### WHAT TO PRODUCE
Nothing in the records may be altered. Repeat them in full.

◆ ◆ ◆ ◆ ◆ ◆ ◆

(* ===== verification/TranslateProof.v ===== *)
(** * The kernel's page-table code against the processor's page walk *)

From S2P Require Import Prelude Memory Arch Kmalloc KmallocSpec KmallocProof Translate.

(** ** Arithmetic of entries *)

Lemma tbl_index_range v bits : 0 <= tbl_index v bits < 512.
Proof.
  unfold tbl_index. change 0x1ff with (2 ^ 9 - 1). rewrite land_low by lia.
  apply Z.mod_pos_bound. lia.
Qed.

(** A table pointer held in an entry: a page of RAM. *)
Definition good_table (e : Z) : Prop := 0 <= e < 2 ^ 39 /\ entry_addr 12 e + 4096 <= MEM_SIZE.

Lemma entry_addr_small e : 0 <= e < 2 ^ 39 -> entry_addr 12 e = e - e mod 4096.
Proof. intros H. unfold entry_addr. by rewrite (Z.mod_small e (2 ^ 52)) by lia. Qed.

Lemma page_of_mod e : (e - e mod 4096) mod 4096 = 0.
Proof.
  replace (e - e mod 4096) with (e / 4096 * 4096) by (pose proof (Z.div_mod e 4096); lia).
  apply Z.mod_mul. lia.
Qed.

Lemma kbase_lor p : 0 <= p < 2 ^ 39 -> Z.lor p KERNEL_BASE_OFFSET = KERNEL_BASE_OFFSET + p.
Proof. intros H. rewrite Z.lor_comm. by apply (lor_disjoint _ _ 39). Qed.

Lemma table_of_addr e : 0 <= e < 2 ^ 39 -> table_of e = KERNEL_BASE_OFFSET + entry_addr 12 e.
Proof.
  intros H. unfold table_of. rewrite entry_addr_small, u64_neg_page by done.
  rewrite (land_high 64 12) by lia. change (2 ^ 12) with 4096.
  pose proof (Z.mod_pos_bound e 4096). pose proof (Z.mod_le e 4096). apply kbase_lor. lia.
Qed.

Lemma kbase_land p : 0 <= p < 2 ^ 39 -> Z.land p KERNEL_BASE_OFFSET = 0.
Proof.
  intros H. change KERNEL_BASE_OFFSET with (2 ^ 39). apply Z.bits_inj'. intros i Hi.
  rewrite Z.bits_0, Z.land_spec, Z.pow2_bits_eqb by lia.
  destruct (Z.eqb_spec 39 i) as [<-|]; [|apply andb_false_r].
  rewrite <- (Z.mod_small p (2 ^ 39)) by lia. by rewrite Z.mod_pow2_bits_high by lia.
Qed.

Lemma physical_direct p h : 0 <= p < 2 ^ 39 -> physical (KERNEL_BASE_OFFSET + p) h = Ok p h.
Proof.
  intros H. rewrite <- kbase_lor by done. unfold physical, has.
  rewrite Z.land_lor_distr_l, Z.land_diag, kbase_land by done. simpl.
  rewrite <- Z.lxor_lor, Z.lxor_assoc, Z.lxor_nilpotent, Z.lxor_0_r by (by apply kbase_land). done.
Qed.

◆ ◆ ◆ ◆ ◆ ◆ ◆

### EXERCISE RESPONSE
(* ===== verification/TranslateProof.v ===== *)
(** * The kernel's page-table code against the processor's page walk *)

From S2P Require Import Prelude Memory Arch Kmalloc KmallocSpec KmallocProof Translate.

(** ** Arithmetic of entries *)

Lemma tbl_index_range v bits : 0 <= tbl_index v bits < 512.
Proof.
  unfold tbl_index. change 0x1ff with (2 ^ 9 - 1). rewrite land_low by lia.
  apply Z.mod_pos_bound. lia.
Qed.

(** A table pointer held in an entry: a page of RAM. *)
Definition good_table (e : Z) : Prop := 0 <= e < 2 ^ 39 /\ entry_addr 12 e + 4096 <= MEM_SIZE.

Lemma entry_addr_small e : 0 <= e < 2 ^ 39 -> entry_addr 12 e = e - e mod 4096.
Proof. intros H. unfold entry_addr. by rewrite (Z.mod_small e (2 ^ 52)) by lia. Qed.

Lemma page_of_mod e : (e - e mod 4096) mod 4096 = 0.
Proof.
  replace (e - e mod 4096) with (e / 4096 * 4096) by (pose proof (Z.div_mod e 4096); lia).
  apply Z.mod_mul. lia.
Qed.

Lemma kbase_lor p : 0 <= p < 2 ^ 39 -> Z.lor p KERNEL_BASE_OFFSET = KERNEL_BASE_OFFSET + p.
Proof. intros H. rewrite Z.lor_comm. by apply (lor_disjoint _ _ 39). Qed.

Lemma table_of_addr e : 0 <= e < 2 ^ 39 -> table_of e = KERNEL_BASE_OFFSET + entry_addr 12 e.
Proof.
  intros H. unfold table_of. rewrite entry_addr_small, u64_neg_page by done.
  rewrite (land_high 64 12) by lia. change (2 ^ 12) with 4096.
  pose proof (Z.mod_pos_bound e 4096). pose proof (Z.mod_le e 4096). apply kbase_lor. lia.
Qed.

Lemma kbase_land p : 0 <= p < 2 ^ 39 -> Z.land p KERNEL_BASE_OFFSET = 0.
Proof.
  intros H. change KERNEL_BASE_OFFSET with (2 ^ 39). apply Z.bits_inj'. intros i Hi.
  rewrite Z.bits_0, Z.land_spec, Z.pow2_bits_eqb by lia.
  destruct (Z.eqb_spec 39 i) as [<-|]; [|apply andb_false_r].
  rewrite <- (Z.mod_small p (2 ^ 39)) by lia. by rewrite Z.mod_pow2_bits_high by lia.
Qed.

Lemma physical_direct p h : 0 <= p < 2 ^ 39 -> physical (KERNEL_BASE_OFFSET + p) h = Ok p h.
Proof.
  intros H. rewrite <- kbase_lor by done. unfold physical, has.
  rewrite Z.land_lor_distr_l, Z.land_diag, kbase_land by done. simpl.
  rewrite <- Z.lxor_lor, Z.lxor_assoc, Z.lxor_nilpotent, Z.lxor_0_r by (by apply kbase_land). done.
Qed.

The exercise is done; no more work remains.